Wali Kota Pematangsiantar Wesly Silalahi SH MKn yang diwakili Asisten Bidang Perekonomian dan Pembangunan Zainal Siahaan SE MM menghadiri acara Serah Terima Program Kemaslahatan Badan Pengelola Keuangan Haji (BPKH) Tahun 2025 untuk Renovasi Masjid Taqwa Pematangsiantar, di Jalan Merdeka, Kelurahan Dwikora, Kecamatan Siantar Barat, Jumat (30/01/2026).
Pada kegiatan tersebut, Zainal hadir bersama Wakil Menteri Pendidikan Dasar dan Menengah Fajar Riza Ul Haq, Wakil Badan Pengurus Bidang Pendayagunaan dan Pendistribusian LazisMu Pusat Muarawati Nur Malinda, serta Anggota Badan Pelaksana BPKH Amri Yusuf. Rombongan disambut Tarian Simalungun dan penyematan Hiou sebagai penghormatan adat.
Turut hadir Sekretaris Dinas Pendidikan Kota Pematangsiantar Drs Risbon Sinaga MM, Kabid PTK Prima Novriandi, Ketua PD Muhammadiyah Pematangsiantar Ir H Sailan Nasution MM, serta perwakilan PW Muhammadiyah Sumatera Utara Muhammad Qorib.
Dalam sambutan tertulis yang dibacakan Zainal, Wali Kota Wesly menyampaikan apresiasi kepada PD Muhammadiyah Pematangsiantar dan seluruh pihak yang berkolaborasi sehingga renovasi Masjid Taqwa dapat diselesaikan dan diserahkan secara resmi. Masjid, katanya, tidak hanya berfungsi sebagai tempat ibadah, tetapi juga pusat pembinaan umat, penguatan akhlak, pendidikan, dan pemberdayaan sosial. Dengan renovasi yang selesai, pemerintah berharap Masjid Taqwa semakin nyaman, representatif, dan memberi manfaat luas bagi masyarakat.
Ia menegaskan Pemko Pematangsiantar mendukung peran organisasi keagamaan seperti Muhammadiyah dalam membangun kehidupan masyarakat yang religius, rukun, dan berkeadaban. Sinergi pemerintah dan masyarakat menjadi kunci untuk mewujudkan Kota Pematangsiantar yang Cerdas, Sehat, Kreatif, dan Selaras. Wali kota juga mengajak jamaah memakmurkan masjid melalui kegiatan keagamaan, pendidikan, dan sosial.

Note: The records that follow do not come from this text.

(* ===== verification/QueueSafety.v ===== *)
(** * What the queue guarantees

    An abstract protocol of the work queue on its items, the refinement of the
    operations to it, and the safety of every run: leases are exclusive and
    only their holders touch them. *)

From Stdlib Require Import Ascii.
From S2P Require Import Prelude PyText AsciiText PyTime Scope Json JsonAscii WorkItems WorkQueue QueueLedger.

(** ** The protocol

    One step of [who] at [moment]: nothing, or one item claimed, renewed or
    released. *)
Inductive step (who : string) (moment : Z) (items : list Item) : list Item → Prop :=
  | step_none : step who moment items items
  | step_claim i host expires :
      i ∈ items → _held i moment = false → closed i = false →
      (∀ j, j ∈ items → it_id j ≠ it_id i → _held j moment = true →
         scopes_overlap (it_files_scope i) (it_files_scope j) = false) →
      step who moment items
        (update_item (it_id i) (λ _, with_lease i CLAIMED (Some (MkLease who host expires))) items)
  | step_renew i lease expires :
      i ∈ items → _held i moment = true → it_lease i = Some lease → l_holder lease = who →
      step who moment items
        (update_item (it_id i) (λ _, with_lease i CLAIMED (Some (MkLease who (l_host lease) expires))) items)
  | step_release i lease status res :
      i ∈ items → _held i moment = true → it_lease i = Some lease → l_holder lease = who →
      status = DONE ∨ status = BLOCKED →
      step who moment items
        (update_item (it_id i) (λ _, with_state i status None (Some res) (Some who)) items).

(** No two live leases overlap. *)
Definition exclusive (moment : Z) (items : list Item) : Prop :=
  ∀ i j, i ∈ items → j ∈ items → it_id i ≠ it_id j → _held i moment = true → _held j moment = true →
    scopes_overlap (it_files_scope i) (it_files_scope j) = false.

Definition unique_ids (items : list Item) : Prop := NoDup (map it_id items).

Lemma unique_id items i j : unique_ids items → i ∈ items → j ∈ items → it_id i = it_id j → i = j.
Proof.
  unfold unique_ids. induction items as [|x l IH]; [set_solver|]. simpl.
  intros [Hx Hl]%NoDup_cons [->|Hi]%elem_of_cons [->|Hj]%elem_of_cons He; auto; exfalso; apply Hx.
  - rewrite He. by apply list_elem_of_fmap_2.
  - rewrite <-He. by apply list_elem_of_fmap_2.
Qed.

Lemma update_item_ids id f items : (∀ i, it_id (f i) = id) → map it_id (update_item id f items) = map it_id items.
Proof.
  intros Hf. unfold update_item. rewrite map_map. apply map_ext. intros i.
  case_decide as E; [by rewrite Hf|done].
Qed.

Lemma in_update id f items j :
  j ∈ update_item id f items ↔
  (∃ i, i ∈ items ∧ it_id i = id ∧ j = f i) ∨ (j ∈ items ∧ it_id j ≠ id).
Proof.
  unfold update_item. rewrite list_elem_of_fmap. split.
  - intros (i & -> & Hi). case_decide; naive_solver.
  - intros [(i & Hi & E & ->)|[Hj E]]; eexists; (split; [|done]); by case_decide.
Qed.

Lemma step_unique_ids who moment items items' :
  step who moment items items' → unique_ids items → unique_ids items'.
Proof. intros Hs Hu. unfold unique_ids. destruct Hs; rewrite ?update_item_ids; done. Qed.

Lemma not_claimed_not_held i moment : it_status i ≠ CLAIMED → _held i moment = false.
Proof. unfold _held, claimed_lease. by destruct (it_status i). Qed.

(** A lease runs out and does not come back. *)
Lemma held_earlier i moment moment' :
  moment ≤ moment' → _held i moment' = true → _held i moment = true.
Proof.
  intros Hm. unfold _held. destruct (claimed_lease i) as [l|]; [|done]. destruct (expiry l); [|done].
  rewrite !Z.ltb_lt. lia.
Qed.

Lemma exclusive_later moment moment' items :
  moment ≤ moment' → exclusive moment items → exclusive moment' items.
Proof. intros Hm He i j Hi Hj Hn H1 H2. apply He; eauto using held_earlier. Qed.

Lemma exclusive_update moment items i f :
  exclusive moment items → i ∈ items → it_files_scope f = it_files_scope i → it_id f = it_id i →
  (_held f moment = true → ∀ j, j ∈ items → it_id j ≠ it_id i → _held j moment = true →
     scopes_overlap (it_files_scope i) (it_files_scope j) = false) →
  exclusive moment (update_item (it_id i) (λ _, f) items).
Proof.
  intros He Hi Hs Hid Hf a b Ha Hb Hn H1 H2. apply in_update in Ha, Hb.
  destruct Ha as [(a' & Ha & Ea & ->)|[Ha Na]], Hb as [(b' & Hb & Eb & ->)|[Hb Nb]]; [done| | |].
  - rewrite Hs. by apply Hf.
  - rewrite Hs, scopes_overlap_sym. by apply Hf.
  - by apply He.
Qed.

Lemma step_exclusive who moment items items' :
  step who moment items items' → exclusive moment items → exclusive moment items'.
Proof.
  intros Hs He. destruct Hs as [|i ? ? Hi Hn Hc Hd|i l ? Hi Hh Hl|i l st ? Hi Hh Hl Hw Hst]; [done|..];
    apply exclusive_update; try done.
  - intros _ j Hj Hne Hheld. by apply He.
  - rewrite not_claimed_not_held; [done|]. by destruct Hst as [-> | ->].
Qed.

(** What a step leaves alone. *)
Lemma step_spares who moment items items' i :
  step who moment items items' → unique_ids items → i ∈ items →
  closed i = true ∨ (_held i moment = true ∧ ∃ l, it_lease i = Some l ∧ l_holder l ≠ who) →
  i ∈ items'.
Proof.
  intros Hs Hu Hi Hp. destruct Hs as [|k ? ? Hk Hn Hc Hd|k l ? Hk Hh Hl Hw|k l st ? Hk Hh Hl Hw Hst]; [done|..];
    apply in_update; right; (split; [done|]); intros E; pose proof (unique_id _ _ _ Hu Hi Hk E); subst k.
  - destruct Hp as [|[]]; congruence.
  - destruct Hp as [Hp|(_ & l' & ? & ?)]; [|congruence]. unfold _held, claimed_lease, closed in *.
    apply bool_decide_eq_true in Hp. by destruct Hp as [E'|E']; rewrite E' in Hh.
  - destruct Hp as [Hp|(_ & l' & ? & ?)]; [|congruence]. unfold _held, claimed_lease, closed in *.
    apply bool_decide_eq_true in Hp. by destruct Hp as [E'|E']; rewrite E' in Hh.
Qed.

(** ** Reading the disk after an append *)
Section disk.
Context `{PyPlatform}.

Definition ledger_complete (d : Disk) : Prop :=
  match dk_ledger d with Regular raw => complete raw | _ => True end.

Lemma foldM_app {S A} (f : S → A → result S) s l k :
  foldM f s (l ++ k) = (s' ← foldM f s l; foldM f s' k).
Proof.
  revert s. induction l as [|a l IH]; intros s; simpl; [done|]. destruct (f s a); simpl; [apply IH|done].
Qed.

Lemma append_replay d e d' :
  ledger_complete d → written e → printable_event e → _append d e = Ok d' →
  replay d' = (items ← replay d; _apply items (sort_kvs (event_json e))) ∧ ledger_complete d'.
Proof.
  intros Hc Hw He Ha. unfold _append, replay, ledger_complete in *.
  assert (∀ raw seeds, complete raw → byte_len (raw +:+ event_line e) <= MAX_LEDGER_BYTES →
    (events ← _read_ledger (Regular (raw +:+ event_line e)); foldM _apply seeds events)
    = (items ← (events ← parse_ledger raw; foldM _apply seeds events);
       _apply items (sort_kvs (event_json e)))) as Hr.
  { intros raw seeds Hraw Hb. unfold _read_ledger. rewrite (proj2 (Z.ltb_ge _ _)) by done.
    rewrite parse_ledger_append by done. destruct (parse_ledger raw) as [evs|]; [simpl|done].
    rewrite foldM_app. destruct (foldM _apply seeds evs); [simpl|done]. by destruct (_apply _ _). }
  assert (∀ a b, byte_len (a +:+ b) = byte_len a + byte_len b) as Hlen.
  { intros a b. unfold byte_len. rewrite string_length_app. lia. }
  destruct (dk_ledger d) as [|b| |raw|] eqn:El; try done.
  - destruct (MAX_LEDGER_BYTES <? _) eqn:E; [done|]. apply Z.ltb_ge in E. inv_ok. cbn [dk_items dk_schema dk_ledger].
    split; [|apply (complete_append "")]. destruct (_load_seeds _ _) as [seeds|]; [|done].
    exact (Hr "" seeds (or_introl eq_refl) E).
  - destruct (MAX_LEDGER_BYTES <? _) eqn:E; [done|]. apply Z.ltb_ge in E. inv_ok. cbn [dk_items dk_schema dk_ledger].
    split; [|apply complete_append]. destruct (_load_seeds _ _) as [seeds|]; [|done].
    rewrite <-Hlen in E. assert (_read_ledger (Regular raw) = parse_ledger raw) as ->.
    { cbn [_read_ledger]. rewrite (proj2 (Z.ltb_ge _ _)); [done|]. rewrite Hlen in E. unfold byte_len in *. lia. }
    exact (Hr raw seeds Hc E).
Qed.

(** *** Unique ids on the disk *)
Lemma load_seeds_unique dir schema items : _load_seeds dir schema = Ok items → unique_ids items.
Proof.
  unfold _load_seeds. intros Hl. inv_ok. destruct dir as [l|]; [|done]. inv_ok.
  assert (∀ l found items, unique_ids found → foldM (load_seed a) found l = Ok items → unique_ids items) as Hf.
  { clear. induction l as [|p l IH]; intros found items Hu Hf; simpl in Hf; [by inv_ok|].
    apply bind_Ok in Hf as (found' & Hs & Hf). apply (IH found'); [|done].
    unfold load_seed in Hs. inv_ok.
    unfold unique_ids. rewrite map_app. apply NoDup_app. simpl. split_and!; [done| |apply NoDup_singleton].
    intros x Hx ->%list_elem_of_singleton.
    match goal with Hb : wq_if (bool_decide (_ ∈ map it_id found)) _ = _ |- _ =>
      by rewrite bool_decide_eq_true_2 in Hb end. }
  eapply Hf; [|eassumption]. constructor.
Qed.
End disk.

(** ** Items found, expired and changed *)
Lemma find_item_spec id items i : find_item id items = Some i → i ∈ items ∧ it_id i = id.
Proof.
  unfold find_item. intros [Hi He]%List.find_some. split; [by apply list_elem_of_In|].
  by apply bool_decide_eq_true in He.
Qed.

Lemma expire_id moment i : it_id (expire moment i) = it_id i.
Proof. unfold expire. by case_match. Qed.

Lemma expire_scope moment i : it_files_scope (expire moment i) = it_files_scope i.
Proof. unfold expire. by case_match. Qed.

Lemma expire_held moment i : _held i moment = true → expire moment i = i.
Proof. unfold expire. intros ->. by rewrite andb_false_r. Qed.

Lemma held_expire moment i : _held (expire moment i) moment = _held i moment.
Proof.
  unfold expire. destruct (_held i moment) eqn:E; [by rewrite andb_false_r|].
  case_match; [|done]. by apply not_claimed_not_held.
Qed.

Lemma find_expired id moment items :
  find_item id (map (expire moment) items) = expire moment <$> find_item id items.
Proof.
  unfold find_item. induction items as [|i items IH]; [done|]. simpl. rewrite expire_id.
  by case_match.
Qed.

Lemma held_lease i moment : _held i moment = true → it_status i = CLAIMED ∧ ∃ l, it_lease i = Some l.
Proof.
  unfold _held, claimed_lease. destruct (it_status i); try done. destruct (it_lease i) as [l|]; [|done].
  intros _. split; [done|by exists l].
Qed.

Lemma claimable_open i moment :
  _claimable_status (expire moment i) moment = true → closed i = false.
Proof.
  unfold _claimable_status, expire, closed. intros Hc. apply bool_decide_eq_false. intros Hs.
  rewrite bool_decide_eq_false_2 in Hc by (destruct Hs; congruence). simpl in Hc.
  by destruct Hs as [E|E]; rewrite E in Hc.
Qed.

Lemma held_open i moment : _held i moment = true → closed i = false.
Proof. intros [Hs _]%held_lease. apply bool_decide_eq_false. destruct 1; congruence. Qed.

Lemma free_of_scope i items moment files :
  _blocked_by_scope (expire moment i) (List.filter (λ row, _held row moment) (map (expire moment) items)) files
    = false →
  ∀ j, j ∈ items → it_id j ≠ it_id i → _held j moment = true →
    scopes_overlap (it_files_scope i) (it_files_scope j) = false.
Proof.
  unfold _blocked_by_scope. intros [Hb _]%orb_false_iff j Hj Hn Hh. apply not_true_iff_false. intros Ho.
  rewrite <-not_true_iff_false in Hb. apply Hb, existsb_exists. exists j. split.
  - apply List.filter_In. split; [|done]. apply in_map_iff. exists j. split; [by apply expire_held|].
    by apply list_elem_of_In.
  - rewrite expire_id, expire_scope, bool_decide_eq_false_2 by done. done.
Qed.

Lemma apply_to_id i event i' : apply_to i event = Ok i' → it_id i' = it_id i.
Proof.
  unfold apply_to, apply_claim, apply_renew, apply_release. intros Ha.
  repeat (case_match; try done); by inv_ok.
Qed.

Lemma apply_ids items event items' : _apply items event = Ok items' → map it_id items' = map it_id items.
Proof.
  unfold _apply. intros Ha. repeat (case_match; try done); try by inv_ok. inv_ok.
  rename select (find_item _ _ = Some _) into Hf. apply find_item_spec in Hf as [_ Hf].
  apply update_item_ids. intros _. by erewrite apply_to_id.
Qed.

Lemma time_match_printable s : time_match s = true → printable s = true.
Proof.
  unfold time_match, time_fields, printable. intros Hm.
  repeat (case_match; try done). cbn [forallb] in *. bool_hyps.
  repeat match goal with H : Ascii.eqb ?a _ = true |- _ => apply Ascii.eqb_eq in H; subst a end.
  repeat match goal with H : is_digit ?x = true |- _ => rewrite (digit_printable x H); clear H end. done.
Qed.

(** ** What the written events do *)
Section effects.
Context `{PyPlatform}.

Variables (items : list Item) (i : Item).

Lemma apply_claim_event holder host expires moment :
  find_item (it_id i) items = Some i → closed i = false →
  _event_token (JStr holder) = Some holder → _event_token (JStr host) = Some host →
  time_match expires = true →
  _apply items (sort_kvs (event_json (claim_event (it_id i) holder host expires moment)))
  = Ok (update_item (it_id i) (λ _, with_lease i CLAIMED (Some (MkLease holder host expires))) items).
Proof.
  intros Hf Hc Hh Ho Ht. unfold _apply. change (jget_none "item_id" _) with (JStr (it_id i)).
  cbn [json_hashable negb]. rewrite Hf. unfold apply_to. rewrite Hc.
  change (jget_none "type" _) with (JStr "CLAIM"). unfold apply_claim.
  change (jget_none "holder" _) with (JStr holder). change (jget_none "host" _) with (JStr host).
  change (jget_none "expires_at" _) with (JStr expires). rewrite Hh, Ho. simpl. by rewrite Ht.
Qed.

Lemma apply_renew_event holder host expires moment lease :
  find_item (it_id i) items = Some i → it_status i = CLAIMED → it_lease i = Some lease →
  l_holder lease = holder → time_match expires = true →
  _apply items (sort_kvs (event_json (renew_event (it_id i) holder host expires moment)))
  = Ok (update_item (it_id i) (λ _, with_lease i CLAIMED (Some (MkLease holder (l_host lease) expires))) items).
Proof.
  intros Hf Hs Hl Hh Ht. unfold _apply. change (jget_none "item_id" _) with (JStr (it_id i)).
  cbn [json_hashable negb]. rewrite Hf. unfold apply_to, closed. rewrite Hs. simpl bool_decide.
  change (jget_none "type" _) with (JStr "RENEW"). unfold apply_renew, claimed_lease. rewrite Hs, Hl.
  change (jget_none "holder" _) with (JStr holder). change (jget_none "expires_at" _) with (JStr expires).
  rewrite bool_decide_eq_true_2 by congruence. simpl. by rewrite Ht, Hh.
Qed.

Lemma apply_release_event holder res moment lease :
  find_item (it_id i) items = Some i → it_status i = CLAIMED → it_lease i = Some lease →
  l_holder lease = holder → _event_token (JStr holder) = Some holder → result_bad res = false →
  _apply items (sort_kvs (event_json (release_event (it_id i) holder res moment)))
  = Ok (update_item (it_id i) (λ _, with_state i (if _is_failed_result res then BLOCKED else DONE) None
          (Some (py_strip res)) (Some holder)) items).
Proof.
  intros Hf Hs Hl Hh Ht Hb. unfold _apply. change (jget_none "item_id" _) with (JStr (it_id i)).
  cbn [json_hashable negb]. rewrite Hf. unfold apply_to, closed. rewrite Hs. simpl bool_decide.
  change (jget_none "type" _) with (JStr "RELEASE"). unfold apply_release, claimed_lease. rewrite Hs, Hl.
  change (jget_none "holder" _) with (JStr holder). change (jget_none "result" _) with (JStr res).
  cbv beta iota. rewrite Hb. cbv iota. rewrite Ht. rewrite bool_decide_eq_true_2 by congruence. done.
Qed.
End effects.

Wakil Menteri Pendidikan Dasar dan Menengah Fajar Riza Ul Haq menekankan bahwa Muhammadiyah merupakan salah satu motor pembaruan umat dalam mencerdaskan bangsa. Renovasi Masjid Taqwa yang direalisasikan melalui kerja sama dengan BPKH menunjukkan kemandirian Muhammadiyah dalam bersyarikat serta menguatkan fungsi masjid sebagai pusat ibadah, pendidikan, dan interaksi sosial.
Ia juga menegaskan pentingnya keragaman yang dirawat di Indonesia. Masjid Taqwa diharapkannya menjadi pusat dakwah keagamaan, sosial, pendidikan, dan terbuka bagi masyarakat luas.
Anggota Badan Pelaksana BPKH Amri Yusuf menjelaskan bahwa Dana Abadi Haji yang dikelola tidak boleh berkurang dan dimanfaatkan untuk pembangunan rumah ibadah serta program kemaslahatan umat.
Ketua PD Muhammadiyah Pematangsiantar Ir Sailan Nasution menyampaikan terima kasih atas kehadiran Wamen dan Wali Kota. Ia menyebut kunjungan tersebut menjadi kebanggaan bagi warga Muhammadiyah dan diwujudkan dengan pemberian ulos sebagai penghormatan adat. Sailan juga mengapresiasi peran LazisMu Pusat, mengingat pembangunan Masjid Taqwa telah dimulai sejak 2005 dan berproses panjang hingga 2015.
Acara ditutup dengan penyerahan simbolis Program Kemaslahatan BPKH Tahun 2025 Renovasi Masjid Taqwa Pematangsiantar. Wamen Pendidikan Dasar dan Menengah kemudian meninjau kegiatan belajar-mengajar dan berinteraksi dengan guru serta siswa SD Swasta Muhammadiyah 01 Pematangsiantar (Muhsapas).